Data Driven Statistical Models vs Process Driven Physical Models
In datascience, it is becoming increasingly common to employ data driven models where process based physical models may not fully describe the processes in operational situations. In some cases, a hybrid of physical and statistical models may be required, to solve certain problems.
Models are useful tools to understand the behaviours and processes in the real world, and to make inferences about the future. In science, there are essentially two modelling approaches: 1) data driven models; and 2) process based models.
Data Driven Models
The data driven models build relationships between input and output data, without worrying too much about the underyling processes, using statistical/machine learning techniques. On the other hand, the process driven models are based on well established mathematical/physical laws.
A linear regression model is an example of a data driven model that, for example, builds a relationship between a dependent variable and a set of independent variables. This regeression model can then be used to understand the relationship between the variables, and in some cases can also be used to make predictions.
Language Translators are built purely by a data-driven approach. For example, Google Translate does not know anything about any language. It is built using Deep Neural Networks based on statistics and probabilities rather than grammer rules of the language.
Process Driven Models
Physical models are driven by certain processes. These processes can usually be described by a set of mathematical equations. For example, Navier-Stokes (N-S) equations govern the motion of fluids and can be seen as Newton’s second law of motion for fluids.
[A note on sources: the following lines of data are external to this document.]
Lemma forEach_markCriticalPath_returns s0 fuel :
  Acyclic s0 → (length (todos s0) < fuel)%nat →
  ∀ xs s, sameButCritical s0 s → (∀ x, x ∈ xs → is_Some (findUnique s0 x)) →
    ∃ s', forEach xs (markCriticalPath fuel) s = Returned () s'.
Proof.
  intros Hac Hlt. induction xs as [|x xs IH]; intros s Hsame Hxs; [by eexists|].
  rewrite forEach_cons.
  destruct (markCriticalPath_chain s0 Hac fuel [] x s) as [s1 Hs1];
    [done|apply chain_nil|apply Hxs; by left|simpl; lia|].
  pose proof (markCriticalPath_same fuel x s) as Hs. rewrite Hs1 in *. simpl in Hs.
  apply IH; [by eapply sameButCritical_trans|]. intros y Hy. apply Hxs. by right.
Qed.

(** In an acyclic store the recompute returns, for any fuel above the
    number of rows. *)
Lemma updateCriticalPathStatus_returns s fuel :
  Acyclic s → (length (todos s) < fuel)%nat →
  ∃ s', updateCriticalPathStatus fuel s = Returned () s'.
Proof.
  intros Hac Hlt. rewrite updateCriticalPathStatus_unfold.
  apply (forEach_markCriticalPath_returns s fuel Hac Hlt).
  - apply sameButCritical_reset.
  - apply endNodeIds_exist.
Qed.

(** Marking a todo that is marked already changes nothing. *)
Lemma update_isCritical_twice i s s' :
  update i (Todo.set_isCritical true) s = Some s' →
  update i (Todo.set_isCritical true) s' = Some s'.
Proof.
  intros H. pose proof (sameButCritical_update _ _ _ _ H) as Hsame.
  unfold update in *. destruct (findUnique s i) as [t|] eqn:E; [|done].
  destruct (same_is_Some _ _ Hsame i) as [[t' ->] _]; [eauto|].
  injection H as <-. simpl. do 2 f_equal.
  rewrite map_map. apply map_ext. intros r.
  destruct (decide (Todo.id r = i)) as [Hr|Hr]; simpl.
  - by rewrite decide_True.
  - by rewrite decide_False.
Qed.

(** ** The handlers *)

Lemma POST_unfold fuel id dependencyIds s :
  POST fuel id dependencyIds s =
  match findUnique s id with
  | None => Returned TodoNotFound s
  | Some _ =>
      match checkDependencies fuel id dependencyIds s with
      | Returned (Some response) s0 => Returned response s0
      | Returned None s0 =>
          match connect id dependencyIds s0 with
          | None => Returned ErrorAddingDependencies s0
          | Some s1 =>
              match calculateEarliestStart fuel s1 id with
              | None => Pending s1
              | Some newEarliestStart =>
                  match update id (Todo.set_earliestStart newEarliestStart) s1 with
                  | None => Returned ErrorAddingDependencies s1
                  | Some s2 =>
                      match updateCriticalPathStatus fuel s2 with
                      | Returned _ s3 => Returned DependenciesAdded s3
                      | Thrown s3 => Returned ErrorAddingDependencies s3
                      | Pending s3 => Pending s3
                      end
                  end
              end
          end
      | Thrown s0 => Returned ErrorAddingDependencies s0
      | Pending s0 => Pending s0
      end
  end.
Proof.
  unfold POST, try_catch, bind, read, readRec, write, ret.
  destruct (findUnique s id); [|done].
  destruct (checkDependencies fuel id dependencyIds s) as [[r|] s0|s0|s0]; try done.
  destruct (connect id dependencyIds s0) as [s1|]; [|done].
  destruct (calculateEarliestStart fuel s1 id) as [e|]; [|done].
  destruct (update id (Todo.set_earliestStart e) s1) as [s2|]; [|done].
  by destruct (updateCriticalPathStatus fuel s2).
Qed.

Lemma DELETE_unfold fuel id dependencyIds s :
  DELETE fuel id dependencyIds s =
  match disconnect id dependencyIds s with
  | None => Returned ErrorRemovingDependencies s
  | Some s1 =>
      match calculateEarliestStart fuel s1 id with
      | None => Pending s1
      | Some newEarliestStart =>
          match update id (Todo.set_earliestStart newEarliestStart) s1 with
          | None => Returned ErrorRemovingDependencies s1
          | Some s2 =>
              match updateCriticalPathStatus fuel s2 with
              | Returned _ s3 => Returned DependenciesRemoved s3
              | Thrown s3 => Returned ErrorRemovingDependencies s3
              | Pending s3 => Pending s3
              end
          end
      end
  end.
Proof.
  unfold DELETE, try_catch, bind, read, readRec, write, ret.
  destruct (disconnect id dependencyIds s) as [s1|]; [|done].
  destruct (calculateEarliestStart fuel s1 id) as [e|]; [|done].
  destruct (update id (Todo.set_earliestStart e) s1) as [s2|]; [|done].
  by destruct (updateCriticalPathStatus fuel s2).
Qed.
Lemma process_message_rules (message : string) (hint : option string) :
  process_message lower crop_data message hint = greeting_response \/
  process_message lower crop_data message hint =
    available_crops_response crop_data \/
  process_message lower crop_data message hint = default_response \/
  exists crop crop_info,
    In crop (keys crop_data) /\
    dict_get crop_data crop = Some crop_info /\
    process_message lower crop_data message hint =
      {| response :=
           get_crop_advice crop_data crop
             (find_matching_topic lower message crop_info);
         crop_type := Some crop;
         suggestions := None |}.
Proof.
  unfold process_message. cbv zeta.
  destruct (existsb _ greetings); [now left|].
  destruct (str_in "what crops" _ || str_in "available crops" _);
    [right; now left|].
  right; right.
  destruct (if negb (truthy hint) then _ else _) as [crop|] eqn:Eh;
    [|now left].
  destruct (truthy (Some crop) && dict_mem crop crop_data) eqn:Em;
    [|now left].
  apply andb_true_iff in Em. destruct Em as [_ Em].
  unfold crop_response. pose proof Em as Hin. apply dict_mem_keys in Hin.
  unfold dict_mem in Em.
  destruct (dict_get crop_data crop) as [crop_info|] eqn:Eg; [|discriminate].
  right. now exists crop, crop_info.
Qed.

Lemma process_message_default (message : string) (hint : option string) :
  ~ has_greeting lower message ->
  ~ asks_for_crops lower message ->
  (forall crop,
      (if truthy hint then hint else detect_crop lower crop_data message)
      = Some crop ->
      ~ In crop (keys crop_data)) ->
  process_message lower crop_data message hint = default_response.
Proof.
  intros Hg Hc Hk. unfold process_message. cbv zeta.
  destruct (existsb _ greetings) eqn:E1;
    [apply greeting_test in E1; contradiction|].
  destruct (str_in "what crops" _ || str_in "available crops" _) eqn:E2;
    [apply crops_test in E2; contradiction|].
  assert (Hsame : (if negb (truthy hint)
                   then detect_crop lower crop_data message else hint)
                  = (if truthy hint
                     then hint else detect_crop lower crop_data message)).
  { now destruct (truthy hint). }
  rewrite Hsame.
  destruct (if truthy hint then _ else _) as [crop|] eqn:Eh; [|reflexivity].
  specialize (Hk crop eq_refl).
  destruct (dict_mem crop crop_data) eqn:Em.
  - apply dict_mem_keys in Em. contradiction.
  - now rewrite andb_false_r.
Qed.
Definition set_port_acm (v : bool) (p : UsbSerial) : UsbSerial :=
    mkSerial v (port_lineCoding p) (port_lock p) (readPool p) (readQueue p) (readStarted p)
    (readAllocated p) (readFifo p) (writePool p) (writeStarted p) (writeAllocated p) (writeFifo
    p) (writeBusy p) (suspended p) (startDelayed p).
Definition set_port_lineCoding (v : UsbCdcLineCoding) (p : UsbSerial) : UsbSerial :=
    mkSerial (port_acm p) v (port_lock p) (readPool p) (readQueue p) (readStarted p)
    (readAllocated p) (readFifo p) (writePool p) (writeStarted p) (writeAllocated p) (writeFifo
    p) (writeBusy p) (suspended p) (startDelayed p).
Definition set_port_lock (v : bool) (p : UsbSerial) : UsbSerial :=
    mkSerial (port_acm p) (port_lineCoding p) v (readPool p) (readQueue p) (readStarted p)
    (readAllocated p) (readFifo p) (writePool p) (writeStarted p) (writeAllocated p) (writeFifo
    p) (writeBusy p) (suspended p) (startDelayed p).
Definition set_readPool (v : list nat) (p : UsbSerial) : UsbSerial :=
    mkSerial (port_acm p) (port_lineCoding p) (port_lock p) v (readQueue p) (readStarted p)
    (readAllocated p) (readFifo p) (writePool p) (writeStarted p) (writeAllocated p) (writeFifo
    p) (writeBusy p) (suspended p) (startDelayed p).
Definition set_readQueue (v : list nat) (p : UsbSerial) : UsbSerial :=
    mkSerial (port_acm p) (port_lineCoding p) (port_lock p) (readPool p) v (readStarted p)
    (readAllocated p) (readFifo p) (writePool p) (writeStarted p) (writeAllocated p) (writeFifo
    p) (writeBusy p) (suspended p) (startDelayed p).
Definition set_readStarted (v : Z) (p : UsbSerial) : UsbSerial :=
    mkSerial (port_acm p) (port_lineCoding p) (port_lock p) (readPool p) (readQueue p) v
    (readAllocated p) (readFifo p) (writePool p) (writeStarted p) (writeAllocated p) (writeFifo
    p) (writeBusy p) (suspended p) (startDelayed p).
Definition set_readAllocated (v : Z) (p : UsbSerial) : UsbSerial :=
    mkSerial (port_acm p) (port_lineCoding p) (port_lock p) (readPool p) (readQueue p)
    (readStarted p) v (readFifo p) (writePool p) (writeStarted p) (writeAllocated p) (writeFifo
    p) (writeBusy p) (suspended p) (startDelayed p).
Definition set_readFifo (v : DataFifo) (p : UsbSerial) : UsbSerial :=
    mkSerial (port_acm p) (port_lineCoding p) (port_lock p) (readPool p) (readQueue p)
    (readStarted p) (readAllocated p) v (writePool p) (writeStarted p) (writeAllocated p)
    (writeFifo p) (writeBusy p) (suspended p) (startDelayed p).
Definition set_writePool (v : list nat) (p : UsbSerial) : UsbSerial :=
    mkSerial (port_acm p) (port_lineCoding p) (port_lock p) (readPool p) (readQueue p)
    (readStarted p) (readAllocated p) (readFifo p) v (writeStarted p) (writeAllocated p)
    (writeFifo p) (writeBusy p) (suspended p) (startDelayed p).
Definition set_writeStarted (v : Z) (p : UsbSerial) : UsbSerial :=
    mkSerial (port_acm p) (port_lineCoding p) (port_lock p) (readPool p) (readQueue p)
    (readStarted p) (readAllocated p) (readFifo p) (writePool p) v (writeAllocated p) (writeFifo
    p) (writeBusy p) (suspended p) (startDelayed p).
Definition set_writeAllocated (v : Z) (p : UsbSerial) : UsbSerial :=
    mkSerial (port_acm p) (port_lineCoding p) (port_lock p) (readPool p) (readQueue p)
    (readStarted p) (readAllocated p) (readFifo p) (writePool p) (writeStarted p) v (writeFifo
    p) (writeBusy p) (suspended p) (startDelayed p).
Definition set_writeFifo (v : DataFifo) (p : UsbSerial) : UsbSerial :=
    mkSerial (port_acm p) (port_lineCoding p) (port_lock p) (readPool p) (readQueue p)
    (readStarted p) (readAllocated p) (readFifo p) (writePool p) (writeStarted p)
    (writeAllocated p) v (writeBusy p) (suspended p) (startDelayed p).
Definition set_writeBusy (v : bool) (p : UsbSerial) : UsbSerial :=
    mkSerial (port_acm p) (port_lineCoding p) (port_lock p) (readPool p) (readQueue p)
    (readStarted p) (readAllocated p) (readFifo p) (writePool p) (writeStarted p)
    (writeAllocated p) (writeFifo p) v (suspended p) (startDelayed p).
Definition set_suspended (v : bool) (p : UsbSerial) : UsbSerial :=
    mkSerial (port_acm p) (port_lineCoding p) (port_lock p) (readPool p) (readQueue p)
    (readStarted p) (readAllocated p) (readFifo p) (writePool p) (writeStarted p)
    (writeAllocated p) (writeFifo p) (writeBusy p) v (startDelayed p).
Definition set_startDelayed (v : bool) (p : UsbSerial) : UsbSerial :=
    mkSerial (port_acm p) (port_lineCoding p) (port_lock p) (readPool p) (readQueue p)
    (readStarted p) (readAllocated p) (readFifo p) (writePool p) (writeStarted p)
    (writeAllocated p) (writeFifo p) (writeBusy p) (suspended p) v.

Definition set_acm_port (v : option UsbSerial) (p : UsbAcmDevice) : UsbAcmDevice :=
    mkDevice v (acm_lock p) (notifyReq p) (pending p) (acm_lineCoding p) (serialState p)
    (acm_notify p) (dataInMax p) (dataOutMax p) (ctrlIndex p).
Definition set_acm_lock (v : bool) (p : UsbAcmDevice) : UsbAcmDevice :=
    mkDevice (acm_port p) v (notifyReq p) (pending p) (acm_lineCoding p) (serialState p)
    (acm_notify p) (dataInMax p) (dataOutMax p) (ctrlIndex p).
Definition set_notifyReq (v : option nat) (p : UsbAcmDevice) : UsbAcmDevice :=
    mkDevice (acm_port p) (acm_lock p) v (pending p) (acm_lineCoding p) (serialState p)
    (acm_notify p) (dataInMax p) (dataOutMax p) (ctrlIndex p).
Definition set_pending (v : bool) (p : UsbAcmDevice) : UsbAcmDevice :=
    mkDevice (acm_port p) (acm_lock p) (notifyReq p) v (acm_lineCoding p) (serialState p)
    (acm_notify p) (dataInMax p) (dataOutMax p) (ctrlIndex p).
Definition set_acm_lineCoding (v : UsbCdcLineCoding) (p : UsbAcmDevice) : UsbAcmDevice :=
    mkDevice (acm_port p) (acm_lock p) (notifyReq p) (pending p) v (serialState p) (acm_notify
    p) (dataInMax p) (dataOutMax p) (ctrlIndex p).
Definition set_serialState (v : Z) (p : UsbAcmDevice) : UsbAcmDevice :=
    mkDevice (acm_port p) (acm_lock p) (notifyReq p) (pending p) (acm_lineCoding p) v
    (acm_notify p) (dataInMax p) (dataOutMax p) (ctrlIndex p).
Lemma AcmConnect_ok a g s p f (Q : unit -> Acm -> Prop) :
  port_ok a p f -> acm_lock a = false ->
  notified a p f (fun a' => serialState a' =
    u16 (Z.lor (serialState a) (Z.lor SERIAL_STATE_DSR SERIAL_STATE_DCD))) (Q tt) g s ->
  wp AcmConnect Q (at_ a g s p f).
Proof.
  intros Hok Hl HQ.
  apply (set_state_ok (fun st => u16 (Z.lor st (Z.lor SERIAL_STATE_DSR SERIAL_STATE_DCD)))).
  apply wp_bind, AcmNotifySerialState_ok; [by eapply port_ok_device | done |].
  intros ret. apply told_state. intros a' f' H1 H2 H3 H4 H5 [H6 _]. by apply wp_ret, HQ.
Qed.

Lemma AcmDisconnect_ok a g s p f (Q : unit -> Acm -> Prop) :
  port_ok a p f -> acm_lock a = false ->
  notified a p f (fun a' => serialState a' =
    u16 (Z.land (serialState a) (Z.lnot (Z.lor SERIAL_STATE_DSR SERIAL_STATE_DCD)))) (Q tt) g s ->
  wp AcmDisconnect Q (at_ a g s p f).
Proof.
  intros Hok Hl HQ.
  apply (set_state_ok (fun st => u16 (Z.land st (Z.lnot (Z.lor SERIAL_STATE_DSR SERIAL_STATE_DCD))))).
  apply wp_bind, AcmNotifySerialState_ok; [by eapply port_ok_device | done |].
  intros ret. apply told_state. intros a' f' H1 H2 H3 H4 H5 [H6 _]. by apply wp_ret, HQ.
Qed.

(** The state after a break signal of the given duration. *)
Definition break_state (duration st : Z) : Z :=
  if duration =? 0 then u16 (Z.land st (Z.lnot SERIAL_STATE_BREAK))
  else u16 (Z.lor (u16 (Z.land st (Z.lnot SERIAL_STATE_BREAK))) SERIAL_STATE_BREAK).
A simplified version of N-S equations may have analytical solutions, but they are usually solved using numerical methods so that they can be applied for practical problems such as weather forecasting.
Pros and Cons
Data driven models have the advantage of built in error terms. A large amount of data is used to estimate the parameters to fit the model between the input and output data. Errors can be quantified and confidence levels can be estimated. On the other hand, the process driven models have been built using underlying physics. Here the errors may be introduced through uncertain initial/boundary conditions. Here the real-world observations are usedto evaluate the model.
Can we combine?
The availability of cheap computing power and enormous amounts of data have enabled us to combine both data driven and process driven models to address real-world problems. Although this is already happening in several disciplines (e.g., Inversion Modelling, Environmental Forecasting etc), it is not exploited enough in other sectors.
For example, a complex process may be physically modelled, but solving this model numerically may pose practical challenges. There may be costs or delays in obtaining initial/boundary conditions. Computing power may be cheaper but time to solution may be longer. In situations like these, data driven models can fill the gap left by the process driven models.
Asset Maintenance, Renewables Forecasting, International Cargo Transportation are the areas where there is a huge potential for this hybrid modelling approach.